SİZ DE ÖYLE SEVİN!

Bir dünya kupası da geride kaldı. Çalkantılı başlayıp, olağanüstü bir final ile biten bir dünya kupası.
Katar’ın işçi ve emekçi sömürgeciliğine tepkiyle başlamıştı bu kupa.

Öyle ki, birçok sporsever protesto edip, maçları seyretmiyeceğini daha ilk günden ve hatta çok daha önceden ilan etmişlerdi.
Birçok ülkede İşçiler sömürülmüyor mu?
Şimdi bu konuya girersek çıkamayız!

......

Gel gelelim son haftalara yaklaşırken, birçok kişi için; çeyrek final, yarı final, nihayetinde final maçı büyük heyecan yaratmayı başarmıştı. Özellikle beklenmeyen ülkelerin yaptıkları ataklar, dünyanın dört bir yanından insanları şaşırtmış, takdir ve hayranlıklarını kazanmıştı.
Futbolu çok sevmeyen ben bile hayatımda ilk defa yüzüme bayrak resmi yapıp, kahvehanelerin ekranları önünde sandalyemde ha bire zıplayarak bağırıyordum!

"Allez les bleus"
"Haydi maviler"


Yani dedim " Ne güzel oluyormuş topluca stres atmak, topluca sevinmek."
"Stresi ve sevinci farklı kültürlerle birlikte yaşamak ne de güzel oluyormuş."

*

Ve de eğer Paris gibi Multikültürel mozaiği olan bir şehirde yaşıyorsanız bundan asla kaçamazsınız Çünkü sağınız- solunuz dünyanın dört bir köşesinden gelmiş, çok farklı kültürlerin bir arada yaşadığı insanlarla doludur. Burası Mbappé'nin hayatıdır.
Tabi ki bu sevinci en çok hak eden Arjantin için ne söylesek azdır.
Maradona'nın efsane olduğu ülkesi tarihe adını yazdırıyordu. Ekonomik krizin eşiğinde can çekişen Che Guevara’nın memleketi, yıllar sonra büyük bir başarıya imza atıyordu.

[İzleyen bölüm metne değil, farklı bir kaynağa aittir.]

(** C1.  An error record with signature [s] arriving at [now] is handled
    against the stored entry for [s], or a fresh [{count: 0, lastSent: 0}]
    when none is stored; the entry is counted once more, its count growing
    by one, and stays stored; letters go out exactly when [now - lastSent]
    is strictly greater than the window, their subject built from the
    count plus one, and an arrival with [now - lastSent] equal to the
    window sends nothing. *)
Theorem C1_dedup_step this tr message now s :
  cacheKey_of message = Normal s ->
  let entry := get_or_fresh (dailyErrorCache this) s in
  let elapsed := now - lastSent entry in
  (forall stored, dailyErrorCache this !! s = Some stored -> entry = stored)
  /\ (dailyErrorCache this !! s = None -> entry = {| count := 0; lastSent := 0 |})
  /\ increment entry = {| count := count entry + 1; lastSent := lastSent entry |}
  /\ (shouldSend this (increment entry) now = true
      <-> elapsed > dailyErrorCacheTimeMs this)
  /\ exists this' tr' sent,
       write config this tr message now = Normal (this', tr', sent)
       /\ is_Some (dailyErrorCache this' !! s)
       /\ (elapsed > dailyErrorCacheTimeMs this ->
             attempts sent
             = letter_to config
                 (emailSubject this {| count := count entry + 1;
                                       lastSent := lastSent entry |})
                 message <$> EMAIL_TO config
             /\ (dailyErrorCacheTimeMs this > 0 ->
                 Forall (fun m =>
                           subject m
                           = name this ++ " Error (" ++ pretty (count entry + 1)
                             ++ " occurrences in past "
                             ++ pretty (dailyErrorCacheTimeMinutes this)
                             ++ " minutes)")
                        (attempts sent))
             /\ dailyErrorCache this' !! s
                = Some {| count := 0; lastSent := now |})
       /\ (elapsed <= dailyErrorCacheTimeMs this ->
             sent = []
             /\ dailyErrorCache this' !! s
                = Some {| count := count entry + 1; lastSent := lastSent entry |})
       /\ (elapsed = dailyErrorCacheTimeMs this -> sent = []).
Proof.
  intros Hkey entry elapsed. split; [|split; [|split; [|split]]].
  - intros stored Hstored. unfold entry, get_or_fresh. by rewrite Hstored.
  - intros Hnone. unfold entry, get_or_fresh. by rewrite Hnone.
  - reflexivity.
  - apply shouldSend_spec.
  - rewrite (write_signed _ _ _ _ _ Hkey). cbv zeta. fold entry.
    destruct (shouldSend this (increment entry) now) eqn:Hdec.
    + apply shouldSend_spec in Hdec. simpl in Hdec. fold elapsed in Hdec.
      eexists _, _, _. split; [reflexivity|].
      split; [simpl; rewrite lookup_insert_eq; eauto|].
      split; [|split]; [|lia|lia].
      intros _. rewrite dispatch_attempts.
      split; [reflexivity|]. split; [|simpl; apply lookup_insert_eq].
      intros Hwin. apply Forall_fmap, Forall_true. intros admin. simpl.
      unfold emailSubject.
      replace (dailyErrorCacheTimeMs this >? 0) with true
        by (symmetry; apply Z.gtb_gt; lia).
      reflexivity.
    + apply shouldSend_false in Hdec. simpl in Hdec. fold elapsed in Hdec.
      eexists _, _, _. split; [reflexivity|].
      split; [simpl; rewrite lookup_insert_eq; eauto|].
      split; [|split]; [lia | | done].
      intros _. split; [done|]. simpl. apply lookup_insert_eq.
Qed.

Her ne kadar Arjantin futbolcuları; biraz ukela, biraz saygısız davranışlarıyla eleştirilerin hedefi olsalarda, "İyi ve güzel oynadılar" diyelim. Hakkını verelim.
Evet Arjantin futbolcuları oyunları dışında çok da iyi puan toplamadılar.
36 yılın öfkesi miydi?
Yoksa biraz şımardılar mı?

*

Ya Fransa!
Üç yıldız için canla başla mücadele veren, oyuncuların hemen her biri başka ülkelerin kökeninden gelen, birçoğu Paris''in banliyölerinde büyümüş, farklı kültürlerle harmanlanmış bir ekip Fransa milli takımı. Bu ekibi o yüzden seviyorum.
Onlar "Multikültürel renkler"
Fransa ekibi tarihde efsane olacak bir final mücadelesi verdi.
Sadece oyuncuları ile değil, aynı zamanda taraftarlarıyla da birlik ve beraberliğin, ötekileştirmemenin, farklı her kültürden insanlarla güçlü ve birlikte sevinmenin en güzel örneğini gösterdi.
Kupayı kaybetti ama kimsenin unutamayacağı efsanevi rengarenk bir final yaşattı.
Onun adı "Multikültürel final"
Heyecan, üzüntü, sevinç, korku, kazanma, kaybetme gibi, her duygunun an ve an yaşandığı hafızalara kazınan muhteşem bir maç oldu.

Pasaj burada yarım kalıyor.